### Dataset entries
○ ○ ○

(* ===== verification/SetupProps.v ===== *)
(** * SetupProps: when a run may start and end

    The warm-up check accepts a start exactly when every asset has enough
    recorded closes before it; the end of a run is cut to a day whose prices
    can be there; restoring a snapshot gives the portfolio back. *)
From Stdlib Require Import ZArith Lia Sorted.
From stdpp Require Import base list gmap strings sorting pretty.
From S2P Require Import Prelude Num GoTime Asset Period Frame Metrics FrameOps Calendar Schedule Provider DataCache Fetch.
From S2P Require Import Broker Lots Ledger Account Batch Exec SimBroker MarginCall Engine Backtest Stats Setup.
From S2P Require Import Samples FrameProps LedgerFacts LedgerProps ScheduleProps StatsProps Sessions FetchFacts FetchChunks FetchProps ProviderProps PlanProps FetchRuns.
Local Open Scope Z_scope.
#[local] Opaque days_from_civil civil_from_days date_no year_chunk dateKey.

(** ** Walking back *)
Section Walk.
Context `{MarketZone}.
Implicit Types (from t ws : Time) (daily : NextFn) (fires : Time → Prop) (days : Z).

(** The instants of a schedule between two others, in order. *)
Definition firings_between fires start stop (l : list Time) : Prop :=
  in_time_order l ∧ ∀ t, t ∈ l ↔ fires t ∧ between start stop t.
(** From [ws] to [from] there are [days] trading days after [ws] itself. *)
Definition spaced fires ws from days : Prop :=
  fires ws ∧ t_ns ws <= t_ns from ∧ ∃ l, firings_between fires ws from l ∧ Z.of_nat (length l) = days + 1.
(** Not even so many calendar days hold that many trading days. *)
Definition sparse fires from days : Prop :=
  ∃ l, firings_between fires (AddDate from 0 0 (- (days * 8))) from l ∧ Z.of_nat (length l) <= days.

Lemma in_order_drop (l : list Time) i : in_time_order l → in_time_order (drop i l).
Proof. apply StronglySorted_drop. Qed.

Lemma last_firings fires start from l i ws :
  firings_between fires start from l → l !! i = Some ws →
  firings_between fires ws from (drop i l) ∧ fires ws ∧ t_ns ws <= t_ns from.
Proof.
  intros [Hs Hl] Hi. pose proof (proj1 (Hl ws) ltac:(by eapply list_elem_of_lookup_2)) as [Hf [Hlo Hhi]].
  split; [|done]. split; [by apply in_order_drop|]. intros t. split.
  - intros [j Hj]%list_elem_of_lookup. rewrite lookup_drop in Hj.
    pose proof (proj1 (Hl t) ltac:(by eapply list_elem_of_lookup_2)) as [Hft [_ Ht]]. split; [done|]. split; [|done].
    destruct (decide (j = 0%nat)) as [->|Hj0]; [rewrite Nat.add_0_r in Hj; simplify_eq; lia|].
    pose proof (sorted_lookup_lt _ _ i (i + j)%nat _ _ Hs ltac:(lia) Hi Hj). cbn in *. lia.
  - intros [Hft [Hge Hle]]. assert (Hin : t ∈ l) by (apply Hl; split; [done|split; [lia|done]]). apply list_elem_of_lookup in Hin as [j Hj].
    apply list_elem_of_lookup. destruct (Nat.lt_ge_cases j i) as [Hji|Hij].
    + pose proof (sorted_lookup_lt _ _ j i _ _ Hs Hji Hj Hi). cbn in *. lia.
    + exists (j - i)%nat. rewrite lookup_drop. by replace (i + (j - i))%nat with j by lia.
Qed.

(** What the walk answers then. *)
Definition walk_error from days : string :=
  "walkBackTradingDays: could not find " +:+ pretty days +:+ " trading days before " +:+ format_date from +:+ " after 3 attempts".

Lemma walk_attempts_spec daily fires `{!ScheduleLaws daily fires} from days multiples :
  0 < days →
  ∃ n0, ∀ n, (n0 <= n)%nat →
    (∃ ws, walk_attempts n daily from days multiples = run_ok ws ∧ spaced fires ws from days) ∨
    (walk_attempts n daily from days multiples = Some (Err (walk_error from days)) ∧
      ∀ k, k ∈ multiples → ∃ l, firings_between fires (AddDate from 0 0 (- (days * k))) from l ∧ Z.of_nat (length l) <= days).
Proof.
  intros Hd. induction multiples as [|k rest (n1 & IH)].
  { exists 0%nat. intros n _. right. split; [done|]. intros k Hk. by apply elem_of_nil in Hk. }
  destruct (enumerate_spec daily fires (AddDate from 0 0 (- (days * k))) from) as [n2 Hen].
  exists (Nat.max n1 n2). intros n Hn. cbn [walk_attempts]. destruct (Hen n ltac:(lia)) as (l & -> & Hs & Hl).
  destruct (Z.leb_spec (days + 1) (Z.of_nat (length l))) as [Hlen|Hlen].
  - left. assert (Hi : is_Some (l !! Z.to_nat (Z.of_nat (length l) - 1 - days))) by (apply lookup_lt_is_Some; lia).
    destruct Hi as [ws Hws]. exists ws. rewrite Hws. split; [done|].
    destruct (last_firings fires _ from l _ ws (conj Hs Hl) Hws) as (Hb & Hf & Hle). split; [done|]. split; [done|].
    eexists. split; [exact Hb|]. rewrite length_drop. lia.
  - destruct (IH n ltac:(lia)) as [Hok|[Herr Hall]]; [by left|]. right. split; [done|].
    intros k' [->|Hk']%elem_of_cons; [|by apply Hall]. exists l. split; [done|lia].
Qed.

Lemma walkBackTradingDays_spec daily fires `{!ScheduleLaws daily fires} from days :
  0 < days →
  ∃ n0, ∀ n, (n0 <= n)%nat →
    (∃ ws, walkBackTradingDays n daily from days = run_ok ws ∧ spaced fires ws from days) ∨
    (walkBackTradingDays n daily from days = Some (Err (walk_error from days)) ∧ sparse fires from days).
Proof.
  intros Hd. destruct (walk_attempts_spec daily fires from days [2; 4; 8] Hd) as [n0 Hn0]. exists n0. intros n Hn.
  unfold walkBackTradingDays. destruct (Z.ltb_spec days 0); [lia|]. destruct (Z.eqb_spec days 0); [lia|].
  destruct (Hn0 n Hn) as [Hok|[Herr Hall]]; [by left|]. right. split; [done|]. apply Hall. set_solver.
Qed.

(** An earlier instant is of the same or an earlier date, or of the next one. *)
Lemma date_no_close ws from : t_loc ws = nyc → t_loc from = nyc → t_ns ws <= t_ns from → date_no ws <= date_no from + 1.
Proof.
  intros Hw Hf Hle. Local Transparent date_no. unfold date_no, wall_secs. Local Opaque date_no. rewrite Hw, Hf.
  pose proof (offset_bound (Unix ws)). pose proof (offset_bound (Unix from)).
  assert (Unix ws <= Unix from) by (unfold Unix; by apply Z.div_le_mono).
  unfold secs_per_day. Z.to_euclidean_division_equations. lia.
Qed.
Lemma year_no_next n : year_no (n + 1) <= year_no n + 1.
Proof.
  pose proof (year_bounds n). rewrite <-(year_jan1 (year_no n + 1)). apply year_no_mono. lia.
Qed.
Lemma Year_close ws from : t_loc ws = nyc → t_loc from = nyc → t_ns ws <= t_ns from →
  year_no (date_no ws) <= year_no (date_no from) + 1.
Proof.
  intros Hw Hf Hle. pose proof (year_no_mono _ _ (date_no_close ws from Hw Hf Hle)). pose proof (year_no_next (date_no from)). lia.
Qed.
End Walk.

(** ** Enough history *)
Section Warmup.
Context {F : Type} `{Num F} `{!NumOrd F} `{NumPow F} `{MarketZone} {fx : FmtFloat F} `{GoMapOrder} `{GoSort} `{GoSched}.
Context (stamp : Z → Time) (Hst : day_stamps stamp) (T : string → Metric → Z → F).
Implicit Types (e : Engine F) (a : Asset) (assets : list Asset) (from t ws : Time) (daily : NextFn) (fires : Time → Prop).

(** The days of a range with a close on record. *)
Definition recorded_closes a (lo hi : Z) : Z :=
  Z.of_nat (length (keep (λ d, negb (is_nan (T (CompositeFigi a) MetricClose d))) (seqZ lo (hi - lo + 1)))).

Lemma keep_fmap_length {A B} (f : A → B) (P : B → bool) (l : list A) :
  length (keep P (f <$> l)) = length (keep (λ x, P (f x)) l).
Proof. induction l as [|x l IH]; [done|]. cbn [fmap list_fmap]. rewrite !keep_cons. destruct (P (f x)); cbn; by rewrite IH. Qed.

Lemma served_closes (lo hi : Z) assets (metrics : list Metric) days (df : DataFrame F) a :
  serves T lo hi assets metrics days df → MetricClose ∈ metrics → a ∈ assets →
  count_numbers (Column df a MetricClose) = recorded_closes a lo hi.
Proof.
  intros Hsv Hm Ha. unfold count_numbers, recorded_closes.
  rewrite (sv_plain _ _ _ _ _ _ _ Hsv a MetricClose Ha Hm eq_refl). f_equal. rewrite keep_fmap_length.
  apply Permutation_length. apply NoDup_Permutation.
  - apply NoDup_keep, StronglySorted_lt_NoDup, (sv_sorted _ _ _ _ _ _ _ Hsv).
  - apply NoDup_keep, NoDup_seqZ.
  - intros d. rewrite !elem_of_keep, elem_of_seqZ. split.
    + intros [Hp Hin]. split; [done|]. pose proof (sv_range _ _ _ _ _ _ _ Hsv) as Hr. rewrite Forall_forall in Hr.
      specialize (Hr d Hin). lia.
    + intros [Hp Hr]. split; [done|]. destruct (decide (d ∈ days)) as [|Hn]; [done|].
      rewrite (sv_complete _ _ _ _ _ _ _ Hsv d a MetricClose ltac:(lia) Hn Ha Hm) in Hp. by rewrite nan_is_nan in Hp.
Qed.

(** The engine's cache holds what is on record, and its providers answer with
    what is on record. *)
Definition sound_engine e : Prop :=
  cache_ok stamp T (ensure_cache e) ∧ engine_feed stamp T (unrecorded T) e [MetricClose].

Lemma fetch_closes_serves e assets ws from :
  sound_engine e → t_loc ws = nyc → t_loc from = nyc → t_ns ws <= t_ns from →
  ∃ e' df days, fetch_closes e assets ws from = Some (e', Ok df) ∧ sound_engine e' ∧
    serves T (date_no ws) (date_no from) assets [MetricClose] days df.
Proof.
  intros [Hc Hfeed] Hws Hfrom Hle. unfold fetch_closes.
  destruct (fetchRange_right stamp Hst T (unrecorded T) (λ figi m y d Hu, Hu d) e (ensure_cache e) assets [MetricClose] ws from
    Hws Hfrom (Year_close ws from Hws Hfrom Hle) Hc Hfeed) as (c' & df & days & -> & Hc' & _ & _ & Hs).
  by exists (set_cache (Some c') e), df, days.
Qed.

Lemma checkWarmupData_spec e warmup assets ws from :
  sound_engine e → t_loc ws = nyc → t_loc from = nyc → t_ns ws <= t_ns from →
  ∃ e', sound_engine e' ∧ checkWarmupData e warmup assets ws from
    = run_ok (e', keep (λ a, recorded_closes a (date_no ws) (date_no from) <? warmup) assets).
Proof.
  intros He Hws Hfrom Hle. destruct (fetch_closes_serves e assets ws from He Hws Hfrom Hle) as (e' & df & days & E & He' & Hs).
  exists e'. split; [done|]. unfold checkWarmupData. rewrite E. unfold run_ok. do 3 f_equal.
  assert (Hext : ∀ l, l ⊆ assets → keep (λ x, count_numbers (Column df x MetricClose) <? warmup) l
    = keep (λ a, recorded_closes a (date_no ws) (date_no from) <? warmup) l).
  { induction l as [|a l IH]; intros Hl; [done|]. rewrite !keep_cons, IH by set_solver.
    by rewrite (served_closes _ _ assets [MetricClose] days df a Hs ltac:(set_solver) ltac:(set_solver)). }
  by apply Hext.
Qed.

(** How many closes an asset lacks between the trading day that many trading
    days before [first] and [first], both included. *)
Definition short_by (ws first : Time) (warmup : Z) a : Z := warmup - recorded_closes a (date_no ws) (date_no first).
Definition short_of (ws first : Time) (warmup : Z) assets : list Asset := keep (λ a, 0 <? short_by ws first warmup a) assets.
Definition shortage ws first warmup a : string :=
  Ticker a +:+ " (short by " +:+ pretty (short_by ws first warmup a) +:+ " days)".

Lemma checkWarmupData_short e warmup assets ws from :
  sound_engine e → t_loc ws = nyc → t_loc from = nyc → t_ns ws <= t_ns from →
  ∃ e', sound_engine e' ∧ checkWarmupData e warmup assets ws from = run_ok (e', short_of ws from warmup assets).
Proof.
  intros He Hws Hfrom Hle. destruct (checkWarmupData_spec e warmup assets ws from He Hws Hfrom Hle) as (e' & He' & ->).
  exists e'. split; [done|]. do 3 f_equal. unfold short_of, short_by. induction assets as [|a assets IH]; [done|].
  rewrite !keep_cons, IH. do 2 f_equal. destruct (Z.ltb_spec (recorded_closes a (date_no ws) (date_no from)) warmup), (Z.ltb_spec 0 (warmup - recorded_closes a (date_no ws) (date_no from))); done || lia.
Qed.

○ ○ ○

### ASSIGNMENT
Retype only the lines above between the line with "Lemma checkWarmupData_spec e" and the line with "intros He Hws Hfrom Hle. destruct (fetch_closes_serves", counting those two lines as well, and keep every character as it is.

### TASK RESPONSE
Lemma checkWarmupData_spec e warmup assets ws from :
  sound_engine e → t_loc ws = nyc → t_loc from = nyc → t_ns ws <= t_ns from →
  ∃ e', sound_engine e' ∧ checkWarmupData e warmup assets ws from
    = run_ok (e', keep (λ a, recorded_closes a (date_no ws) (date_no from) <? warmup) assets).
Proof.
  intros He Hws Hfrom Hle. destruct (fetch_closes_serves e assets ws from He Hws Hfrom Hle) as (e' & df & days & E & He' & Hs).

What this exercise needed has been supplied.